By: John A. Houghton
Often, personal injury victims are dismayed to find out that the jurors in their case will never hear that the defendant had liability coverage with a large insurer. However, the Plaintiff has a similar helpful rule working in their favor known as the ‘collateral source rule.’
Georgia law prohibits presentation to the jury of payment of damages by a collateral source. McDonald v. Simmons, 207 Ga. App. 692, 428 S.E.2d 690 (1993). In other words, the jury cannot consider any evidence that health insurance (or any other outside source) helped pay the medical bills or otherwise compensate the Plaintiff for their economic loss from a wreck. The collateral source rule generally prohibits a defendant from presenting evidence to the jury that the Plaintiff previously received compensatory payments from other sources. Andrews v. Ford Motor Co., 310 Ga. App. 449 (2011), citing Hoeflick v. Bradley, 282 Ga. App. 123 (2006). Collateral sources include, for example, payments by a Plaintiff’s own insurer, but can include other sources as well, such as “beneficent bosses, or even helpful relatives.” Id. at 124.

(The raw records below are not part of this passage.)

(* ===== verification/RunsEvolve.v ===== *)
(** * Every operation of the program is legal

    One lemma per entry point: the commits of a run, whatever its arguments
    and its environment, take a database that satisfies the invariant to one
    that does, and no row moves backwards. Most follow from the statements'
    promises; the operations below that decide inside their transaction are
    proved from what the transaction has read. *)
From S2P Require Import Prelude Json Externals Ids Sql Database.
From S2P Require Import Evolution Effects Guarantees Replay PEvolves Issuance Lifecycle ReadBack.
From S2P Require Task Offer Credential Issuer StatusList Invitation Account CredType.
From S2P Require PTasks PStatusLists POffers PCredentials PIssuers PTypes PAccounts PTenants.
From S2P Require Import Http OAuth.
From S2P Require OidcToken WalletProof Signing OidcCredential OidcMetadata.
From S2P Require Tokens Externals Registry Outcome SagaState CreateIssuer DeactivateIssuer RotateKeys.
From S2P Require Runner Publisher ApiError TokenValidator Auth.
From S2P Require MgmtOffers MgmtCredentials MgmtAccounts MgmtIssuers MgmtTypes ValidatorCache.
From S2P Require Text Encryption Cli.

(** ** The wallet-facing reads and the token endpoint *)
Section Oidc.
Context {codec : StatusList.StatusCodec} {laws : StatusList.StatusCodecLaws}.
Context `{Env} `{Base58} `{Sha256} `{Collation} `{OidcMetadata.Oid4vciProfile}.

Lemma legal_token config i p : guarantees legal (OidcToken.token config i p).
Proof. solve_guarantees. Qed.

Lemma legal_credential_offer config i o :
  guarantees legal (OidcToken.credential_offer config i o).
Proof. solve_guarantees. Qed.

Lemma legal_credential_issuer_metadata config i :
  guarantees legal (OidcMetadata.credential_issuer_metadata config i).
Proof. solve_guarantees. Qed.

Lemma legal_oauth_metadata config i :
  guarantees legal (OidcMetadata.oauth_authorization_server_metadata config i).
Proof. solve_guarantees. Qed.
End Oidc.

(** ** The credential endpoint *)
Section Credential_.
Context {codec : StatusList.StatusCodec} {laws : StatusList.StatusCodecLaws}.
Context `{Base58} `{Sha256} `{Base64} `{JsonText} `{WalletProof.JwsVerifier}.
Context `{OidcCredential.DisclosureLib} `{Env} `{Signing.SigningEngine}.

Lemma emits_disclose P claims :
  (forall c, P (Call c)) -> emits P (OidcCredential.disclose claims).
Proof.
  intros HP. induction claims as [|[name v] claims IH]; simpl; [eauto with emits|].
  apply emits_bind; [unfold OidcCredential.fresh_salt; eauto with emits|].
  intros salt. apply emits_bind; [done|]. intros [ds es]. eauto with emits.
Qed.

Lemma emits_issue_in_tx P token ct i key claims now :
  (forall c, P (Call c)) -> emits P (OidcCredential.issue_in_tx token ct i key claims now).
Proof.
  intros HP. unfold OidcCredential.issue_in_tx, OidcCredential.allocate_status_slot,
    OidcCredential.build_sd_jwt_vc, Signing.sign.
  repeat first
    [ apply emits_bind; [|intro] | apply emits_with_err | apply emits_in_tx
    | apply emits_lift | apply emits_ret | apply emits_random | apply emits_call, HP
    | by apply emits_disclose
    | match goal with |- emits _ (let '(_, _) := ?x in _) => destruct x end ].
Qed.

Lemma legal_issue of_begin of_commit token ct i key claims now :
  guarantees legal (transaction_with of_begin of_commit
                      (OidcCredential.issue_in_tx token ct i key claims now)).
Proof.
  apply guarantees_transaction_ok; [apply _|by apply emits_issue_in_tx|].
  intros n w body w1 c1 Hr Hc1.
  eapply issue_in_tx_ok_inv in Hr as (c' & o & r & l & cr & Hc' & Hred & Hst & Hd); [|done].
  simplify_eq/=. rewrite Hd. by eapply redemption_legal.
Qed.
#[local] Hint Resolve legal_issue : guarantees.

Lemma legal_credential config i hs p :
  guarantees legal (OidcCredential.credential config i hs p).
Proof. solve_guarantees. Qed.
End Credential_.

(** ** The management API *)
Section Mgmt.
Context `{Env} `{Base58} `{Sha256} `{Rfc3339} `{Collation} `{StatusList.StatusCodecLaws}.
Context `{MgmtOffers.ClaimValidators} `{MgmtOffers.UrlEncoding} `{MgmtTypes.SchemaCompiler}.
Context `{JsonText}.

Lemma legal_offer_insert i now t iss ct v cl pc e :
  promises legal (POffers.insert (Offer.new i now t iss ct v cl pc e)).
Proof.
  apply promises_legal, evolves_insert_offer; [apply Offer.new_well_formed|done].
Qed.
#[local] Hint Resolve legal_offer_insert : promises.

Lemma legal_create_offer config t i p : guarantees legal (MgmtOffers.create config t i p).
Proof. solve_guarantees. Qed.
Lemma legal_get_offer t i o : guarantees legal (MgmtOffers.get_offer t i o).
Proof. solve_guarantees. Qed.
Lemma legal_cancel_offer t i o : guarantees legal (MgmtOffers.cancel_offer t i o).
Proof. solve_guarantees. Qed.
Lemma legal_get_offer_status t i o : guarantees legal (MgmtOffers.get_offer_status t i o).
Proof. solve_guarantees. Qed.
Lemma legal_list_offers t i qu : guarantees legal (MgmtOffers.list_offers t i qu).
Proof. solve_guarantees. Qed.

(** ** The life-cycle operations

    Their writes rest on what they read before, so they are legal as long as
    the other processes are. *)
Definition behaves_at {E A} (R : Db -> Db -> Prop) (m : H E A) (w : World) : Prop :=
  (exists es, w_trace (m w).2 = es ++ w_trace w /\ Forall (event_ok R) es) /\
  Inv (w_db (m w).2).
Definition behaves {E A} (R : Db -> Db -> Prop) (m : H E A) : Prop :=
  lawful legal -> forall w, Inv (w_db w) -> behaves_at R m w.

Lemma behaves_guarantees {E A} (m : H E A) : guarantees legal m -> behaves legal m.
Proof.
  intros Hm Hl w Hi. destruct (Hm w) as (He & _ & Hd). split; [done|].
  by apply (ev_inv _ _ (Hd Hl Hi)).
Qed.

Lemma behaves_also {E A} R (m : H E A) : behaves legal m -> guarantees R m -> behaves R m.
Proof.
  intros Hm Hg Hl w Hi. destruct (Hm Hl w Hi) as [_ Hd]. destruct (Hg w) as (He & _). by split.
Qed.

Lemma behaves_both {E A} R (m : H E A) :
  guarantees legal m -> guarantees R m -> behaves R m.
Proof. intros Hl Hr. by apply behaves_also; [apply behaves_guarantees|]. Qed.

Section Behaves.
Context (R : Db -> Db -> Prop).

(** The second part may rely on what the first one answered. *)
Lemma behaves_bind_ok {E A B} (m : H E A) (k : A -> H E B) :
  behaves R m ->
  (lawful legal -> forall w a w1, m w = (Ok a, w1) -> Inv (w_db w1) -> behaves_at R (k a) w1) ->
  behaves R (bind m k).
Proof.
  intros Hm Hk Hl w Hi. destruct (Hm Hl w Hi) as ((es & He & Hf) & Hi1).
  unfold behaves_at, bind. destruct (m w) as [[a|e] w1] eqn:E0; simpl in *; [|eauto].
  destruct (Hk Hl _ _ _ E0 Hi1) as ((es' & He' & Hf') & Hi2). split; [|done].
  exists (es' ++ es). rewrite He', He, app_assoc. split; [done|]. by apply Forall_app.
Qed.

Lemma behaves_bind {E A B} (m : H E A) (k : A -> H E B) :
  behaves R m -> (forall a, behaves R (k a)) -> behaves R (bind m k).
Proof. intros Hm Hk. apply behaves_bind_ok; [done|]. intros Hl w a w1 _ Hi. by apply Hk. Qed.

In cases where the Plaintiff received collateral source benefits from a health insurer, the attorney should file a ‘motion in limine’ out of an abundance of caution to prevent any trial participant from commenting on or attempting to offer evidence about these collateral source payments or other such benefits. This evidence is clearly not admissible and would only prejudice the jury into erroneously reducing its verdict.
The rationale for this is that “a tortfeasor (defendant) cannot diminish the amount of his liability by pleading payments made to the plaintiff under the terms of a contract between the plaintiff and a third party who [is] not a joint tortfeasor.” Broda v. Dziwura, 286 Ga. 507, 509 (2010). A tortfeasor cannot derive any benefit from a reduction in damages for expenses paid by others, whether from insurance companies or beneficent bosses or helpful relatives. Olariu v. Marrero, 248 Ga. App. 824, 549 S.E.2d 121 (2001).
The practical effect of this rule allows the jury to consider the full value of the medical charges for treatment and care provided to the Plaintiff. Similar to the general prohibition on evidence of liability insurance, this rule often causes confusion amongst the jurors. Based on our experience, the most frequent written question presented by the jurors during deliberations is ‘was there health insurance?’
However, unlike the liability insurance rule, there are frequently jury trials where there is in fact no health insurance or other coverage for the Plaintiff. As a juror, it is never safe to assume that the Plaintiff had a health plan, and such an assumption is specifically prohibited under the Georgia Rules of Evidence. Often these cases reach trial because the liability insurer has offered an insufficient amount of money to payback the medical providers (who in turn, can pursue collections against the Plaintiff). Medical providers and hospitals regularly file liens for the full balance of the medical charge. These same providers will reserve the right by contract to pursue collection against a patient regardless of whether the patient obtains a favorable personal injury verdict or settlement.
Of course, there are a litany of additional reasons why personal injury cases reach a jury, and blame should not always be placed on one side or another. Our civil justice system is the greatest in the world and provides safeguards against prejudicial evidence to both sides of the aisle. Before embarking on a journey through the civil justice system, it is important that a potential personal injury plaintiff have a reasonable understanding of what can and cannot be presented at trial. Stay safe out there.